Like in all other towns and villages in Botswana, Gaolathe insisted, government and the private sector will continue to promote investment activities in Lobatse, in addition to the existing investments, like Botswana Meat Commission, Can Manufacturers and Lobatse Clay Works.
He said for its part, government continues to play a pivotal role to implement development projects in the town, citing the rehabilitation of roads, land servicing, construction of the new Lobatse Mental Hospital and the construction of a new sports stadium as some of the on-going projects in the town.
“The ministry of trade and industry is also undertaking a countrywide consultancy on the feasibility of establishing economic zones and will undoubtedly include Lobatse, among the locations to be considered,” he further added.
To convince his audience further, the Finance Minister said that he recently met with the mayor of Lobatse who informed him that a task force had been set-up to look at the strategies and possible economic activities that could re-ignite the economy of Lobatse, adding such a move was a “welcome initiative by the leadership of the town as the task force will contribute ideas to both government and the private sector as to what could be done to ensure continued development of Lobatse”.

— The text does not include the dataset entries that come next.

(** * A verified model of the calculator component of [src/App.tsx]

    The component keeps four pieces of React state (the two operand
    strings, the pending operation and the overwrite flag) and updates
    them from five handlers ([clear], [deleteNumber], [appendNumber],
    [compute], [chooseOperation]) that are driven by buttons and by a
    keyboard listener.  The handlers are embedded here as functions
    from state to state; the JavaScript runtime functions they call
    ([parseFloat], the binary64 arithmetic, [Math.round],
    [Number.prototype.toString], [String.prototype.split],
    [Intl.NumberFormat]) are modelled in module [JS] after the
    ECMAScript specification, on top of the binary64 operations of
    [SpecFloat].

    Strings are sequences of UTF-16 code units; every code unit that
    the component stores or inspects is below 256, so a code unit is an
    [ascii] and a JavaScript string a [string].

    The component handles one event at a time, and every handler reads
    the state of the latest render: a handler is a function of the
    state it finds, and the setters it calls give the next one. *)

From Stdlib Require Import ZArith NArith Bool List Ascii String Lia.
From Stdlib Require Import Floats.SpecFloat.
Import ListNotations.

Local Open Scope string_scope.
Local Open Scope Z_scope.

(* ================================================================= *)
(** ** The JavaScript runtime *)

Module JS.

(** *** Numbers: IEEE 754 binary64 *)

Definition prec : Z := 53.
Definition emax : Z := 1024.

Definition number : Type := spec_float.

Definition NaN : number := S754_nan.
Definition Infinity : number := S754_infinity false.

Definition isNaN (x : number) : bool :=
  match x with
  | S754_nan => true
  | _ => false
  end.

Definition add : number -> number -> number := SFadd prec emax.
Definition sub : number -> number -> number := SFsub prec emax.
Definition mul : number -> number -> number := SFmul prec emax.
Definition div : number -> number -> number := SFdiv prec emax.

(** Structural equality of numbers; on the canonical representations
    that the operations return it is equality of their values. *)
Definition same_number (x y : number) : bool :=
  match x, y with
  | S754_nan, S754_nan => true
  | S754_zero s, S754_zero t => Bool.eqb s t
  | S754_infinity s, S754_infinity t => Bool.eqb s t
  | S754_finite s m e, S754_finite t n f =>
      Bool.eqb s t && Pos.eqb m n && Z.eqb e f
  | _, _ => false
  end.

(** The Number value of the decimal [(-1)^neg * m * 10^e10]: the
    binary64 nearest to it, ties to even.  A non-negative power of ten
    is multiplied in and the integer rounded; a negative one is divided
    out with the correctly rounded division of [SFdiv]. *)
Definition number_of_decimal (neg : bool) (m : N) (e10 : Z) : number :=
  match m with
  | N0 => S754_zero neg
  | Npos p =>
      if 0 <=? e10
      then binary_normalize prec emax (cond_Zopp neg (Zpos p * 10 ^ e10)) 0 neg
      else SFdiv prec emax (S754_finite neg p 0)
                           (S754_finite false (Z.to_pos (10 ^ (- e10))) 0)
  end.

(** The numeric literal [100000000] of the source. *)
Definition lit_100000000 : number := number_of_decimal false 100000000 0.

(** The exact value of the finite number [m * 2^e] as a fraction
    [(numerator, denominator)] of positive integers. *)
Definition fraction_of (m : positive) (e : Z) : Z * Z :=
  if 0 <=? e then (Zpos m * 2 ^ e, 1) else (Zpos m, 2 ^ (- e)).

(** [Math.round]: the nearest integer, a tie going to the larger one;
    NaN, the infinities, the zeros and the integers are returned as they
    are; a value in [[-0.5, 0)] gives [-0]. *)
Definition Math_round (x : number) : number :=
  match x with
  | S754_finite s m e =>
      if 0 <=? e then x
      else
        let den := 2 ^ (- e) in
        let r := (2 * cond_Zopp s (Zpos m) + den) / (2 * den) in
        match r with
        | Z0 => S754_zero s
        | _ => binary_normalize prec emax r 0 false
        end
  | _ => x
  end.

(** *** Strings of decimal digits *)

Definition digit_char (d : N) : ascii := ascii_of_N (48 + d).

Fixpoint decimal_digits_aux (fuel : nat) (n : N) (acc : string) : string :=
  match fuel with
  | O => acc
  | S fuel' =>
      let acc' := String (digit_char (n mod 10)) acc in
      if (n / 10 =? 0)%N then acc' else decimal_digits_aux fuel' (n / 10) acc'
  end.

(** The decimal representation of [n], without leading zeros.  A number
    has at most [log2 n + 1] decimal digits, which bounds the loop. *)
Definition decimal_digits (n : N) : string :=
  decimal_digits_aux (S (N.to_nat (N.log2 n))) n "".

Fixpoint zeros (n : nat) : string :=
  match n with
  | O => ""
  | S n' => String "0" (zeros n')
  end.

(** *** [Number.prototype.toString] (radix 10)

    For a finite non-zero [x] the specification takes integers [n], [k]
    and [s] with [k >= 1], [10^(k-1) <= s < 10^k], such that the Number
    value of [s * 10^(n-k)] is [x] and [k] is as small as possible, the
    [s] nearest to [x] winning when there are several. *)

(** [num/den < 10^n]. *)
Definition lt_pow10 (num den n : Z) : bool :=
  if 0 <=? n then num <? den * 10 ^ n else num * 10 ^ (- n) <? den.

Fixpoint decimal_exponent_from (fuel : nat) (n num den : Z) : Z :=
  match fuel with
  | O => n
  | S fuel' =>
      if lt_pow10 num den n then n
      else decimal_exponent_from fuel' (n + 1) num den
  end.

(** The [n] with [10^(n-1) <= num/den < 10^n]; a positive binary64 lies
    between [10^-324] and [10^309]. *)
Definition decimal_exponent (num den : Z) : Z :=
  decimal_exponent_from 640 (-323) num den.

(** The fraction [(num/den) / 10^p]. *)
Definition scale10 (num den p : Z) : Z * Z :=
  if 0 <=? p then (num, den * 10 ^ p) else (num * 10 ^ (- p), den).

(** Does the decimal [s * 10^p] read back as [x]? *)
Definition reads_back (x : number) (s p : Z) : bool :=
  same_number (number_of_decimal false (Z.to_N s) p) x.

(** With [k] digits the only decimals that can read back as [x] are the
    two that enclose it; the search tries [k], [k+1], ... until one
    does (17 digits always suffice for a binary64).  The result is
    [(s, n)]. *)
Fixpoint shortest_from (fuel : nat) (k : Z) (x : number) (num den n0 : Z)
  : Z * Z :=
  let p := n0 - k in
  let '(tn, td) := scale10 num den p in
  let lo := tn / td in
  let r := tn mod td in
  let hi := lo + 1 in
  let below := (lo, n0) in
  let above := if hi =? 10 ^ k then (10 ^ (k - 1), n0 + 1) else (hi, n0) in
  match fuel with
  | O => below
  | S fuel' =>
      match reads_back x lo p, reads_back x hi p with
      | true, false => below
      | false, true => above
      | true, true =>
          match 2 * r ?= td with
          | Lt => below
          | Gt => above
          | Eq => if Z.even lo then below else above
          end
      | false, false => shortest_from fuel' (k + 1) x num den n0
      end
  end.

Definition shortest_decimal (m : positive) (e : Z) : Z * Z :=
  let '(num, den) := fraction_of m e in
  shortest_from 17 1 (S754_finite false m e) num den (decimal_exponent num den).

Definition exponent_part (e : Z) : string :=
  String "e" ((if e <? 0 then "-" else "+") ++ decimal_digits (Z.abs_N e)).

(** The four layouts of the specification, for the digits [ds] of [s]
    (so that [k] is their number) and the exponent [n]. *)
Definition layout (ds : string) (n : Z) : string :=
  let k := Z.of_nat (String.length ds) in
  if (k <=? n) && (n <=? 21) then
    ds ++ zeros (Z.to_nat (n - k))
  else if (0 <? n) && (n <=? 21) then
    substring 0 (Z.to_nat n) ds ++ "." ++
    substring (Z.to_nat n) (Z.to_nat (k - n)) ds
  else if (-6 <? n) && (n <=? 0) then
    "0." ++ zeros (Z.to_nat (- n)) ++ ds
  else if k =? 1 then
    ds ++ exponent_part (n - 1)
  else
    substring 0 1 ds ++ "." ++ substring 1 (Z.to_nat (k - 1)) ds ++
    exponent_part (n - 1).

Definition Number_toString (x : number) : string :=
  match x with
  | S754_nan => "NaN"
  | S754_zero _ => "0"
  | S754_infinity s => if s then "-Infinity" else "Infinity"
  | S754_finite s m e =>
      let '(d, n) := shortest_decimal m e in
      (if s then "-" else "") ++ layout (decimal_digits (Z.to_N d)) n
  end.

(** *** [parseFloat]

    Leading white space is dropped, then the longest prefix that is a
    [StrDecimalLiteral] is read: an optional sign, then [Infinity] or
    decimal digits with an optional fraction and an optional exponent.
    Without such a prefix the result is NaN. *)

Definition is_digit (c : ascii) : bool :=
  ((48 <=? N_of_ascii c) && (N_of_ascii c <=? 57))%N.

Definition digit_value (c : ascii) : N := (N_of_ascii c - 48)%N.

(** The white-space code units below 256: TAB, LF, VT, FF, CR, SP, NBSP. *)
Definition is_white_space (c : ascii) : bool :=
  let n := N_of_ascii c in
  ((n =? 9) || (n =? 10) || (n =? 11) || (n =? 12) || (n =? 13) ||
   (n =? 32) || (n =? 160))%N.

Fixpoint trim_start (s : string) : string :=
  match s with
  | String c s' => if is_white_space c then trim_start s' else s
  | EmptyString => s
  end.

(** The longest prefix of digits, and what follows it. *)
Fixpoint span_digits (s : string) : string * string :=
  match s with
  | String c s' =>
      if is_digit c
      then let '(ds, rest) := span_digits s' in (String c ds, rest)
      else ("", s)
  | EmptyString => ("", "")
  end.

Fixpoint digits_value_from (acc : N) (s : string) : N :=
  match s with
  | String c s' => digits_value_from (10 * acc + digit_value c)%N s'
  | EmptyString => acc
  end.

Definition digits_value (s : string) : N := digits_value_from 0 s.

(** The value of an [ExponentPart] at the head of [s]; [0] when there
    is none ([e] or [E] not followed by an optionally signed digit). *)
Definition parse_exponent (s : string) : Z :=
  match s with
  | String c s' =>
      if Ascii.eqb c "e" || Ascii.eqb c "E" then
        let '(neg, t) :=
          match s' with
          | String d t =>
              if Ascii.eqb d "-" then (true, t)
              else if Ascii.eqb d "+" then (false, t)
              else (false, s')
          | EmptyString => (false, s')
          end in
        match fst (span_digits t) with
        | EmptyString => 0
        | ds => cond_Zopp neg (Z.of_N (digits_value ds))
        end
      else 0
  | EmptyString => 0
  end.

(** The fraction digits after a [.] at the head of [s], and what
    follows them; no fraction when [s] does not start with [.]. *)
Definition span_fraction (s : string) : string * string :=
  match s with
  | String c t => if Ascii.eqb c "." then span_digits t else ("", s)
  | EmptyString => ("", s)
  end.

Definition parse_unsigned (neg : bool) (s : string) : number :=
  if prefix "Infinity" s then S754_infinity neg
  else
    let '(ip, r) := span_digits s in
    let '(fp, r') := span_fraction r in
    match ip ++ fp with
    | EmptyString => NaN
    | ds =>
        number_of_decimal neg (digits_value ds)
          (parse_exponent r' - Z.of_nat (String.length fp))
    end.

Definition parseFloat (s : string) : number :=
  match trim_start s with
  | String c t =>
      if Ascii.eqb c "-" then parse_unsigned true t
      else if Ascii.eqb c "+" then parse_unsigned false t
      else parse_unsigned false (String c t)
  | EmptyString => parse_unsigned false ""
  end.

Lest his area of influence falls prey and degenerate into a ghost town, Lobatse MP, Nehemia Modubule, asked Gaolathe about the activities he intends to put in place to ensure Lobatse does not become a ghost town.
Still in parliament, the Assistant Minister of Health, Gaotlhaetse Matlhaphiri, allayed public fears that the incidents that resulted in patient injuries as reported in the media were not intentional and deliberate, adding that the findings of “these investigations have not revealed any acts of negligence or harmful practices towards patients”.
“All incidents that have resulted in patients’ injuries as recently reported in the media were not out of character with the unfortunate incidents that sometimes occur in the normal course of treating patients with severe psychiatric illness,” he said, arguing that the ministry “has found that all reasonable care and diligence was taken by the attending medical staff in all the reported incidents” and as such was satisfied that a commission of enquiry into these matters is not necessary at this time.
Local media recently carried reports that revealed all was not well at the Lobatse Mental Hospital with mentally disturbed patients allegedly injured deliberately, without care and diligence on the part of the medical staff.
Matlhabaphiri was answering a question from Lobatse MP Modubule.